Give again, word for word, every line below from the one that has "Lemma append_empty_r (a" through the one that has "((a ++ String", both included, and no others.

Stored records:

::::::::

(** C8.  [addSpace h] ([h] is 5 when left out) forces a line break when
    the cursor is not at the left margin, paginates for [h], advances
    [writeY] by [h] and leaves [writeX] at [pagePaddingX]; it draws
    nothing. *)
Theorem addSpace_advances (height : option float) (s : EasyPDF) :
  let h := orDefault height 5 in
  let broken := post (breakLine s) in
  let checked := post (checkWriteY h broken) in
  let s' := post (addSpace height s) in
  broken =
    (if neb (writeX s) (pagePaddingX s) then
       set_writeY (writeY s + lastLineHeight s)
         (set_writeX (pagePaddingX s) s)
     else s) /\
  writeY s' = writeY checked + h /\
  pageIndex s' = pageIndex checked /\
  pdf s' = pdf checked /\
  writeX s' = pagePaddingX s /\
  pagePaddingX s' = pagePaddingX s.
Proof.
  intros h broken checked s'.
  assert (Hb : sameSetup s broken) by apply keepsSetup_breakLine.
  assert (Hc : sameSetup broken checked) by apply keepsSetup_checkWriteY.
  destruct (sameSetup_trans _ _ _ Hb Hc)
    as (_ & _ & Hpx & _ & _ & _ & _).
  split; [apply breakLine_post|].
  split; [reflexivity|].
  split; [reflexivity|].
  split; [reflexivity|].
  split; [exact Hpx|].
  apply (keepsSetup_addSpace height s).
Qed.

(** ** Text *)

Section Text.

Context {R : Renderer}.

Lemma keepsSetup_addTextBegin (fontSize : float) (color : Color)
    (article : bool) :
  keepsSetup (addTextBegin fontSize color article).
Proof. unfold addTextBegin. keeps_setup. Qed.

Lemma keepsSetup_addTextFirstLine (text : string) (fontSize left : float) :
  keepsSetup (addTextFirstLine text fontSize left).
Proof.
  unfold addTextFirstLine.
  apply keepsSetup_bind; [apply keepsSetup_get | intro this].
  destruct (scanFirstLine (pdf this) (remainWidth left this) text
              EmptyString 0) as [firstLine firstWidth].
  keeps_setup.
Qed.

Lemma keepsSetup_addTextLines (fontSize : float) (splitText : list string) :
  keepsSetup (addTextLines fontSize splitText).
Proof.
  induction splitText as [|text rest IH]; cbn [addTextLines].
  - apply keepsSetup_pure.
  - keeps_setup.
Qed.

Lemma keepsSetup_addTextRest (text firstLine : string) (fontSize : float) :
  keepsSetup (addTextRest text firstLine fontSize).
Proof.
  unfold addTextRest. apply keepsSetup_when.
  apply keepsSetup_bind; [apply keepsSetup_get | intro this].
  apply keepsSetup_addTextLines.
Qed.

Lemma keepsSetup_addTextRender (text : string) (fontSize : float)
    (color : Color) (left : float) (article : bool) :
  keepsSetup (addTextRender text fontSize color left article).
Proof.
  unfold addTextRender.
  apply keepsSetup_bind; [apply keepsSetup_addTextBegin | intros _].
  apply keepsSetup_bind; [apply keepsSetup_addTextFirstLine | intro fl].
  apply keepsSetup_addTextRest.
Qed.

Lemma keepsSetup_addTextEnd (fontSize right : float) (article : bool) :
  keepsSetup (addTextEnd fontSize right article).
Proof. unfold addTextEnd. destruct article; keeps_setup. Qed.

Lemma keepsSetup_addText (text : string) (options : TextOptions.t) :
  keepsSetup (addText text options).
Proof.
  unfold addText.
  apply keepsSetup_bind; [apply keepsSetup_get | intro this].
  apply keepsSetup_bind; [apply keepsSetup_addTextRender | intros _].
  apply keepsSetup_bind; [apply keepsSetup_addTextEnd | intros _].
  apply keepsSetup_pure.
Qed.

(** *** Strings and prefixes *)

Lemma append_empty_r (a : string) : (a ++ "")%string = a.
Proof. induction a as [|c a IH]; cbn; [reflexivity | now rewrite IH]. Qed.

Lemma append_assoc (a b c : string) :
  ((a ++ b) ++ c)%string = (a ++ (b ++ c))%string.
Proof. induction a as [|x a IH]; cbn; [reflexivity | now rewrite IH]. Qed.

Lemma append_one (a : string) (c : ascii) (b : string) :
  ((a ++ String c "") ++ b)%string = (a ++ String c b)%string.
Proof. rewrite append_assoc. reflexivity. Qed.

Lemma length_append (a b : string) :
  String.length (a ++ b) = (String.length a + String.length b)%nat.
Proof. induction a as [|x a IH]; cbn; [reflexivity | now rewrite IH]. Qed.

Lemma prefixOf_empty (text : string) : prefixOf "" text.
Proof. exists text. reflexivity. Qed.

Lemma prefixOf_refl (text : string) : prefixOf text text.
Proof. exists ""%string. now rewrite append_empty_r. Qed.

Lemma prefixOf_of_empty (p : string) : prefixOf p "" -> p = ""%string.
Proof. intros [r Hr]. destruct p; [reflexivity | discriminate]. Qed.

Lemma prefixOf_cons (c d : ascii) (p text : string) :
  prefixOf (String c p) (String d text) <-> c = d /\ prefixOf p text.
Proof.
  split.
  - intros [r Hr]. cbn in Hr. injection Hr as Hd Ht.
    split; [congruence | now exists r].
  - intros [-> [r ->]]. now exists r.
Qed.

Lemma prefixOf_append (p rest : string) : prefixOf p (p ++ rest).
Proof. now exists rest. Qed.

Lemma prefixOf_trans (p q text : string) :
  prefixOf p q -> prefixOf q text -> prefixOf p text.
Proof.
  intros [r ->] [r' ->]. exists (r ++ r')%string. apply append_assoc.
Qed.

Lemma prefixOf_length (p text : string) :
  prefixOf p text -> (String.length p <= String.length text)%nat.
Proof. intros [r ->]. rewrite length_append. lia. Qed.

(** Two prefixes of one text are ordered by their lengths. *)
Lemma prefixOf_shorter (p : string) :
  forall q text,
    prefixOf p text -> prefixOf q text ->
    (String.length p <= String.length q)%nat -> prefixOf p q.
Proof.
  induction p as [|c p IH]; intros q text Hp Hq Hlen.
  - apply prefixOf_empty.
  - destruct q as [|d q]; [cbn in Hlen; lia|].
    destruct text as [|e text]; [apply prefixOf_of_empty in Hp; discriminate|].
    apply prefixOf_cons in Hp. apply prefixOf_cons in Hq.
    destruct Hp as [-> Hp]. destruct Hq as [-> Hq].
    apply prefixOf_cons. split; [reflexivity|].
    apply (IH q text Hp Hq). cbn in Hlen. lia.
Qed.

(** *** The first-line loop *)

(** What the loop has computed when it stops: it has taken [taken] from
    [text], every probe on the way passed, and the probe on the next
    character, if one is left, did not. *)
Lemma scanFirstLine_stops (pdf : JsPDF) (remainWidth : float) (text : string) :
  forall firstLine firstWidth,
  exists taken rest,
    text = (taken ++ rest)%string /\
    fst (scanFirstLine pdf remainWidth text firstLine firstWidth)
      = (firstLine ++ taken)%string /\
    snd (scanFirstLine pdf remainWidth text firstLine firstWidth)
      = match taken with
        | EmptyString => firstWidth
        | String _ _ => getTextWidth pdf (firstLine ++ taken)
        end /\
    (forall q, q <> EmptyString -> prefixOf q taken ->
               fits pdf remainWidth (firstLine ++ q)) /\
    (forall c rest', rest = String c rest' ->
       gtb (getTextWidth pdf ((firstLine ++ taken) ++ String c ""))
         remainWidth = true).
Proof.
  induction text as [|c text IH]; intros firstLine firstWidth.
  - exists ""%string, ""%string. cbn.
    rewrite append_empty_r. repeat split.
    + intros q Hq Hp. apply prefixOf_of_empty in Hp. contradiction.
    + intros d rest' Hd. discriminate.
  - cbn [scanFirstLine].
    destruct (gtb (getTextWidth pdf (firstLine ++ String c "")) remainWidth)
      eqn:E.
    + exists ""%string, (String c text). cbn.
      rewrite append_empty_r. repeat split.
      * intros q Hq Hp. apply prefixOf_of_empty in Hp. contradiction.
      * intros d rest' Hd. injection Hd as -> _. exact E.
    + destruct (IH (firstLine ++ String c "")%string
                  (getTextWidth pdf (firstLine ++ String c "")))
        as (taken & rest & Ht & Hfst & Hsnd & Hfit & Hnext).
      exists (String c taken), rest.
      split; [cbn; now rewrite Ht|].
      split; [now rewrite Hfst, append_one|].
      split.
      { rewrite Hsnd. destruct taken as [|d taken].
        - reflexivity.
        - now rewrite append_one. }
      split.
      { intros q Hq Hp. destruct q as [|d q]; [contradiction|].
        apply prefixOf_cons in Hp. destruct Hp as [-> Hp].
        destruct q as [|e q].
        - exact E.
        - rewrite <- (append_one firstLine c (String e q)).
          apply Hfit; [discriminate | exact Hp]. }
      intros d rest' Hd. rewrite <- (append_one firstLine c taken).
      now apply (Hnext d rest').
Qed.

::::::::

The completed task:
Lemma append_empty_r (a : string) : (a ++ "")%string = a.
Proof. induction a as [|c a IH]; cbn; [reflexivity | now rewrite IH]. Qed.

Lemma append_assoc (a b c : string) :
  ((a ++ b) ++ c)%string = (a ++ (b ++ c))%string.
Proof. induction a as [|x a IH]; cbn; [reflexivity | now rewrite IH]. Qed.

Lemma append_one (a : string) (c : ascii) (b : string) :
  ((a ++ String c "") ++ b)%string = (a ++ String c b)%string.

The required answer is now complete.